それらの蒸留所は、効率性よりも、直火焚きの生み出す味を大切にしているのです。
その味わいはキャラメルに似た甘い香ばしさを伴って、飲めばとても幸せな気分に。
加えて、スペイサイドは北海油田に近く、天然ガスが安くて供給されるのも一因でしょう。
間接加熱
間接加熱とは、パイプなどを釜内に設置し、130℃前後の蒸気を中に通して加熱する製法です。
これには、スチーム・コイル、スチールケトル、コイル&パンなどいくつかの形状があります。
メリットは温度コントロールがしやすく自動化が可能な事と内部が焦げつかない事。
それにより、エレルギー効率がよく、蒸留後の掃除もしやすい物になっています。
さらに、釜の銅の厚さも薄くて良いので、製作コストも抑えられます。
したがって、近年では品質に大きな差がなければ間接加熱方式が選ばれています。
またさらに最近進化し、「エクスターナル・ヒーティング」という仕組みが登場しました。
これは内部にパイプを設置せず、外側で加熱した後で中へ戻す特殊な仕組みです。
この方式をグレンバーギーやミルトンダフなどが採用しています。
「エクスターナル・ヒーティング」は加熱に使われる熱交換の一種ですが、エネルギーの無駄がない”エコなシステム”として、他業種でも最近注目され始めました。
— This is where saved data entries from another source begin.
(* ===== verification/Effects.v ===== *)
(** * Computations with external effects

    A handler that calls other services is a computation over the state [W] of
    the world outside it: every call takes its answer from the world, may change
    it, and leaves an event in the trace. An error value is returned, never
    rolled back, for what was done outside stays done.

    The logic below shows that every event of a trace is allowed by the events
    before it. *)
From S2P Require Import Prelude.

Section eff.
Context {W E : Type}.

Definition eff (A : Type) : Type := W → A * list E * W.

#[global] Instance eff_ret : MRet eff := λ A a w, (a, [], w).
#[global] Instance eff_bind : MBind eff := λ A B k m w,
  let '(a, es, w1) := m w in
  let '(b, es', w2) := k a w1 in
  (b, es ++ es', w2).

(** One call: [f] answers, [ev] is the event with the answer in it. *)
Definition call {A} (f : W → A * W) (ev : A → E) : eff A := λ w, let '(a, w') := f w in (a, [ev a], w').

(** A call that leaves no event. *)
Definition ask {A} (f : W → A * W) : eff A := λ w, let '(a, w') := f w in (a, [], w').

Definition or_fail {X A B : Type} (m : eff (X + A)) (k : A → eff (X + B)) : eff (X + B) :=
  m ≫= λ r, match r with inl e => mret (inl e) | inr a => k a end.

Definition when (b : bool) (m : eff unit) : eff unit := if b then m else mret tt.

(** A loop that goes on after an error. *)
Fixpoint each {A B} (f : A → eff B) (l : list A) : eff (list B) :=
  match l with
  | [] => mret []
  | a :: l' => f a ≫= λ b, each f l' ≫= λ bs, mret (b :: bs)
  end.

Definition result_of {A} (m : eff A) (w : W) : A := (m w).1.1.
Definition trace_of {A} (m : eff A) (w : W) : list E := (m w).1.2.
Definition world_of {A} (m : eff A) (w : W) : W := (m w).2.
End eff.
Arguments eff : clear implicits.

(** *** Traces of composed computations *)

Section traces.
Context {W E : Type}.

Lemma trace_bind {A B} (m : eff W E A) (k : A → eff W E B) w :
  trace_of (m ≫= k) w = trace_of m w ++ trace_of (k (result_of m w)) (world_of m w).
Proof.
  unfold trace_of, result_of, world_of, mbind, eff_bind. destruct (m w) as [[a es] w1]. cbn.
  by destruct (k a w1) as [[b es'] w2].
Qed.

Lemma result_bind {A B} (m : eff W E A) (k : A → eff W E B) w :
  result_of (m ≫= k) w = result_of (k (result_of m w)) (world_of m w).
Proof.
  unfold result_of, world_of, mbind, eff_bind. destruct (m w) as [[a es] w1]. cbn.
  by destruct (k a w1) as [[b es'] w2].
Qed.

Lemma trace_call {A} (f : W → A * W) (ev : A → E) w : trace_of (call f ev) w = [ev (f w).1].
Proof. unfold trace_of, call. by destruct (f w). Qed.

Lemma result_call {A} (f : W → A * W) (ev : A → E) w : result_of (call f ev) w = (f w).1.
Proof. unfold result_of, call. by destruct (f w). Qed.

Lemma trace_ask {A} (f : W → A * W) w : trace_of (ask (E := E) f) w = [].
Proof. unfold trace_of, ask. by destruct (f w). Qed.

Lemma or_fail_inr {X A B} (m : eff W E (X + A)) (k : A → eff W E (X + B)) w b :
  result_of (or_fail m k) w = inr b →
  ∃ a, result_of m w = inr a ∧ result_of (k a) (world_of m w) = inr b ∧
       trace_of (or_fail m k) w = trace_of m w ++ trace_of (k a) (world_of m w).
Proof.
  unfold or_fail. rewrite result_bind, trace_bind.
  destruct (result_of m w) as [x|a]; [done|]. intros H. by exists a.
Qed.

(** What a projection sees of a loop: what it sees of each round. *)
Lemma omap_each {A B C} (p : E → option C) (f : A → eff W E B) (g : A → list C) l w :
  (∀ a w, omap p (trace_of (f a) w) = g a) →
  omap p (trace_of (each f l) w) = mjoin (map g l).
Proof.
  intros Hf. revert w. induction l as [|a l IH]; intros w; [done|].
  cbn [each map mjoin list_join]. rewrite !trace_bind, !omap_app, Hf, IH. cbn. by rewrite app_nil_r.
Qed.
End traces.

(** ** Weights

    A weight is a number per event. [weighs f g m]: whatever the world answers,
    the events of [m] weigh together what its result says; [quiet f m]: nothing. *)
Section weights.
Context {W E : Type}.
Variable f : E → Z.

Fixpoint weight (es : list E) : Z := match es with [] => 0 | e :: es' => f e + weight es' end.

Definition weighs {A} (g : A → Z) (m : eff W E A) : Prop :=
  ∀ w, weight (trace_of m w) = g (result_of m w).

Definition quiet {A} (m : eff W E A) : Prop := weighs (λ _, 0) m.

Lemma weight_app es es' : weight (es ++ es') = weight es + weight es'.
Proof. induction es as [|e es IH]; [done|]. cbn. rewrite IH. lia. Qed.

Lemma weighs_ret {A} (g : A → Z) a : g a = 0 → weighs g (mret a).
Proof. intros H w. unfold trace_of, result_of, mret, eff_ret. cbn. by rewrite H. Qed.

Lemma weighs_bind {A B} (g : A → Z) (h : B → Z) (m : eff W E A) (k : A → eff W E B) :
  weighs g m → (∀ a, weighs (λ b, h b - g a) (k a)) → weighs h (m ≫= k).
Proof.
  intros Hm Hk w. rewrite trace_bind, weight_app, result_bind, Hm.
  rewrite (Hk (result_of m w) (world_of m w)). lia.
Qed.

(** Something quiet first. *)
Lemma weighs_after {A B} (h : B → Z) (m : eff W E A) (k : A → eff W E B) :
  quiet m → (∀ a, weighs h (k a)) → weighs h (m ≫= k).
Proof.
  intros Hm Hk. apply (weighs_bind (λ _, 0)); [done|]. intros a w. rewrite Hk. lia.
Qed.

(** Something of a fixed weight first. *)
Lemma weighs_step {A B} n (h : B → Z) (m : eff W E A) (k : A → eff W E B) :
  weighs (λ _, n) m → (∀ a, weighs (λ b, h b - n) (k a)) → weighs h (m ≫= k).
Proof. apply weighs_bind. Qed.

Lemma weighs_ext {A} (g h : A → Z) (m : eff W E A) : (∀ a, g a = h a) → weighs g m → weighs h m.
Proof. intros Hgh Hm w. by rewrite Hm, Hgh. Qed.

Lemma weighs_call {A} (g : A → Z) (c : W → A * W) (ev : A → E) :
  (∀ a, f (ev a) = g a) → weighs g (call c ev).
Proof.
  intros H w. rewrite trace_call, result_call. cbn. rewrite H. lia.
Qed.

Lemma quiet_ret {A} (a : A) : quiet (mret a).
Proof. by apply weighs_ret. Qed.

Lemma quiet_ask {A} (c : W → A * W) : quiet (ask c).
Proof. intros w. by rewrite trace_ask. Qed.

Lemma quiet_bind {A B} (m : eff W E A) (k : A → eff W E B) :
  quiet m → (∀ a, quiet (k a)) → quiet (m ≫= k).
Proof. apply weighs_after. Qed.

Lemma quiet_call {A} (c : W → A * W) (ev : A → E) : (∀ a, f (ev a) = 0) → quiet (call c ev).
Proof. apply weighs_call. Qed.

Lemma quiet_when b (m : eff W E unit) : quiet m → quiet (when b m).
Proof. intros Hm. destruct b; [done|apply quiet_ret]. Qed.

Lemma quiet_each {A B} (g : A → eff W E B) l : (∀ a, quiet (g a)) → quiet (each g l).
Proof.
  intros Hg. induction l as [|a l IH]; [apply quiet_ret|]. cbn. apply quiet_bind; [done|]. intros b.
  apply quiet_bind; [done|]. intros bs. apply quiet_ret.
Qed.
End weights.

(** The first error of a loop. *)
Fixpoint first_err (l : list (err + unit)) : err + unit :=
  match l with [] => inr tt | inl e :: _ => inl e | inr _ :: l' => first_err l' end.

(** ** Traces whose every event is allowed *)

Section logic.
Context {W E : Type}.

(** A fact about the past that later events do not undo. *)
Class Stable (P : list E → Prop) := stable : ∀ past es, P past → P (past ++ es).

#[global] Instance stable_true : Stable (λ _, True).
Proof. done. Qed.
#[global] Instance stable_in e : Stable (λ past, e ∈ past).
Proof. intros past es. set_solver. Qed.
#[global] Instance stable_elem e : @Stable (elem_of e).
Proof. apply stable_in. Qed.
Lemma stable_and P Q : Stable P → Stable Q → Stable (λ past, P past ∧ Q past).
Proof. intros HP HQ past es [? ?]. split; by apply stable. Qed.
Lemma stable_exists {A} (P : A → list E → Prop) :
  (∀ a, Stable (P a)) → Stable (λ past, ∃ a, P a past).
Proof. intros HP past es [a ?]. exists a. by apply stable. Qed.
Lemma stable_or P Q : Stable P → Stable Q → Stable (λ past, P past ∨ Q past).
Proof. intros HP HQ past es [?|?]; [left|right]; by apply stable. Qed.
Lemma stable_imp (φ : Prop) P : Stable P → Stable (λ past, φ → P past).
Proof. intros HP past es H Hφ. apply stable. by apply H. Qed.

Variable allowed : list E → E → Prop.

Fixpoint lawful (past es : list E) : Prop :=
  match es with
  | [] => True
  | e :: es' => allowed past e ∧ lawful (past ++ [e]) es'
  end.

Lemma lawful_app past es es' :
  lawful past es → lawful (past ++ es) es' → lawful past (es ++ es').
Proof.
  revert past. induction es as [|e es IH]; intros past; simpl.
  - by rewrite app_nil_r.
  - intros [He Hes] Hes'. split; [done|]. apply IH; [done|]. by rewrite <- app_assoc.
Qed.

Lemma lawful_at past es i e :
  lawful past es → es !! i = Some e → allowed (past ++ take i es) e.
Proof.
  revert past i. induction es as [|e' es IH]; intros past i Hes Hi; [done|].
  destruct Hes as [He' Hes]. destruct i as [|i]; simpl in *.
  - simplify_eq. by rewrite app_nil_r.
  - pose proof (IH _ _ Hes Hi) as Hlaw. by rewrite <- app_assoc in Hlaw.
Qed.

Lemma lawful_Forall (φ : E → Prop) past es :
  (∀ past e, allowed past e → φ e) → lawful past es → Forall φ es.
Proof.
  intros Hφ. revert past. induction es as [|e es IH]; intros past; [by constructor|].
  intros [He Hes]. constructor; [by eapply Hφ|by eapply IH].
Qed.

(** [triple P m R]: from a past that satisfies [P], [m] does only what is
    allowed, and [R] holds of its result and of the whole past. *)
Definition triple {A} (P : list E → Prop) (m : eff W E A) (R : A → list E → Prop) : Prop :=
  ∀ w past, P past → lawful past (trace_of m w) ∧ R (result_of m w) (past ++ trace_of m w).

Lemma triple_conseq {A} (P P' : list E → Prop) (m : eff W E A) (R R' : A → list E → Prop) :
  triple P' m R' → (∀ past, P past → P' past) → (∀ a past, R' a past → R a past) → triple P m R.
Proof. intros Hm HP HR w past Hp. destruct (Hm w past (HP _ Hp)) as [? ?]. auto. Qed.

Lemma triple_ret {A} (P : list E → Prop) (a : A) (R : A → list E → Prop) :
  (∀ past, P past → R a past) → triple P (mret a) R.
Proof.
  intros H w past Hp. unfold trace_of, result_of, mret, eff_ret. cbn. rewrite app_nil_r. auto.
Qed.

Lemma triple_bind {A B} P Q R (m : eff W E A) (k : A → eff W E B) :
  triple P m Q → (∀ a, triple (Q a) (k a) R) → triple P (m ≫= k) R.
Proof.
  intros Hm Hk w past Hp. destruct (Hm w past Hp) as [Hl HQ].
  unfold trace_of, result_of, mbind, eff_bind in *.
  destruct (m w) as [[a es] w1]. cbn in *.
  destruct (Hk a w1 _ HQ) as [Hl' HR]. unfold trace_of, result_of in Hl', HR.
  destruct (k a w1) as [[b es'] w2]. cbn in *.
  rewrite <- app_assoc in HR. split; [by apply lawful_app|done].
Qed.

Lemma triple_call_from {A} (P : list E → Prop) (R : A → list E → Prop) (f : W → A * W) (ev : A → E) :
  (∀ w past, P past → allowed past (ev (f w).1) ∧ R (f w).1 (past ++ [ev (f w).1])) →
  triple P (call f ev) R.
Proof.
  intros H w past Hp. specialize (H w past Hp). unfold trace_of, result_of, call.
  destruct (f w) as [a w']. cbn in *. tauto.
Qed.

Lemma triple_call {A} (P : list E → Prop) (R : A → list E → Prop) (f : W → A * W) (ev : A → E) :
  (∀ a past, P past → allowed past (ev a) ∧ R a (past ++ [ev a])) →
  triple P (call f ev) R.
Proof. intros H. apply triple_call_from. auto. Qed.

Lemma triple_ask {A} P (f : W → A * W) : triple P (ask f) (λ _, P).
Proof.
  intros w past Hp. unfold trace_of, result_of, ask. destruct (f w) as [a w']. cbn.
  by rewrite app_nil_r.
Qed.

Lemma triple_or_fail {X A B} (P : list E → Prop) Q R (m : eff W E (X + A)) (k : A → eff W E (X + B)) :
  triple P m Q → (∀ e past, Q (inl e) past → R (inl e) past) → (∀ a, triple (Q (inr a)) (k a) R) →
  triple P (or_fail m k) R.
Proof.
  intros Hm He Hk. eapply triple_bind; [exact Hm|]. intros [e|a]; [|apply Hk].
  apply triple_ret. intros past H. by apply He.
Qed.

(** *** Rules for what stays true throughout *)

(** [m] does only what is allowed as long as [P] holds, and keeps [P]. *)
Definition under {A} (P : list E → Prop) (m : eff W E A) : Prop := triple P m (λ _, P).

Lemma under_ret {A} P (a : A) : under P (mret a).
Proof. by apply triple_ret. Qed.

Lemma under_bind {A B} P (m : eff W E A) (k : A → eff W E B) :
  under P m → (∀ a, under P (k a)) → under P (m ≫= k).
Proof. intros Hm Hk. by eapply triple_bind. Qed.

Lemma under_call {A} P `{!Stable P} (f : W → A * W) (ev : A → E) :
  (∀ a past, P past → allowed past (ev a)) → under P (call f ev).
Proof. intros H. apply triple_call. intros a past Hp. split; [auto|by apply stable]. Qed.

Lemma under_ask {A} P (f : W → A * W) : under P (ask f).
Proof. apply triple_ask. Qed.

Lemma under_or_fail {X A B} P (m : eff W E (X + A)) (k : A → eff W E (X + B)) :
  under P m → (∀ a, under P (k a)) → under P (or_fail m k).
Proof.
  intros Hm Hk. apply under_bind; [done|]. intros [e|a]; [apply under_ret|apply Hk].
Qed.

Lemma under_when P b (m : eff W E unit) : under P m → under P (when b m).
Proof. intros Hm. destruct b; [done|apply under_ret]. Qed.

Lemma under_if {A} P (b : bool) (m m' : eff W E A) :
  under P m → under P m' → under P (if b then m else m').
Proof. by destruct b. Qed.

Lemma under_each {A B} P (f : A → eff W E B) l : (∀ a, under P (f a)) → under P (each f l).
Proof.
  intros Hf. induction l as [|a l IH]; simpl; [apply under_ret|].
  apply under_bind; [apply Hf|]. intros b. apply under_bind; [done|]. intros bs. apply under_ret.
Qed.

(** After a computation that keeps [P], with a stronger past. *)
Lemma under_weaken {A} (P Q : list E → Prop) (m : eff W E A) (R : A → list E → Prop) :
  under P m → (∀ past, Q past → P past) → triple Q m (λ _ past, P past).
Proof. intros Hm HQ. eapply triple_conseq; [exact Hm|done|done]. Qed.
End logic.

(** Facts are combined by the connectives; unification finds the parts. *)
#[export] Hint Extern 5 (Stable _) =>
  first [apply stable_and | apply stable_or | apply stable_imp | apply stable_exists] : typeclass_instances.

(** Walks through a computation whose events are all allowed under [P]. *)
Ltac under_step :=
  match goal with
  | |- under _ _ (mret _) => apply under_ret
  | |- under _ _ (_ ≫= _) => apply under_bind; [|intros ?]
  | |- under _ _ (or_fail _ _) => apply under_or_fail; [|intros ?]
  | |- under _ _ (when _ _) => apply under_when
  | |- under _ _ (ask _) => apply under_ask
  | |- under _ _ (each _ _) => apply under_each; intros ?
  | |- under _ _ (if ?b then _ else _) => destruct b eqn:?
  | |- under _ _ (match ?r with inl _ => _ | inr _ => _ end) => destruct r
  | |- under _ _ (let '(_, _) := ?r in _) => destruct r
  end.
古い方式の良い所も取り入れつつ、日進月歩していくのがウイスキー の世界なのです。
関連するウイスキーコニサー資格認定試験問題をご紹介
ここまでいかがでしたか?ポットスチルについてご理解頂けたでしょうか?
知識をしっかり定着させるために、腕試しに、ウイスキーコニサー資格認定試験プロフェッショナルの問題を解いてみましょう!
ウイスキーコニサーとは
コニサーとは「鑑定家」の意味で、ウイスキー文化研究所が主宰する、ウイスキーに関するあらゆる知識、鑑定能力を問う資格認定制度です。
資格には3段階あり、第一段階の「ウイスキーエキスパート」に始まり、「ウイスキープロフェッショナル」、そして最終段階の「マスター・オブ・ウイスキー」と段階を踏んで取得していきます。
ウイスキーコニサーとは
ウイスキーコニサー プロフェッショナル過去問題
【問】初留の役割について次の問いに答えなさい
A.再留釜には生じず、初留釜にだけ生じる反応は何か?その名称を答えなさい
B.Aより生じるミストの量をコントロールする事が重要であるが、その主たる理由は何か?
解答
A.泡沫相
B.ミストは、酵母から脂肪酸エステルやアミノ酸などが溶け出した泡が破裂する事によって生じます。これらには、本来蒸留されない高沸点成分や固形物も含まれています。
そのため、ミストの量をコントロールしないとこれらの成分まで留液に運ばれます。
よってこれらの成分の挙動に注意を払う必要があるのです。
詳しくは、「サイトグラス」の項をご覧ください!
まとめ
いかがでしたか?
ポットスチルには多くの工夫が施されている事がお分かり頂けたと思います。
その形状は、美しさは勿論、どんなタイプのウイスキーを造ろうとしているかという、造り手のメッセージが込められています。
是非、蒸留所へ見学に行かれる際やウイスキーを購入される際に参考にしてみて下さい!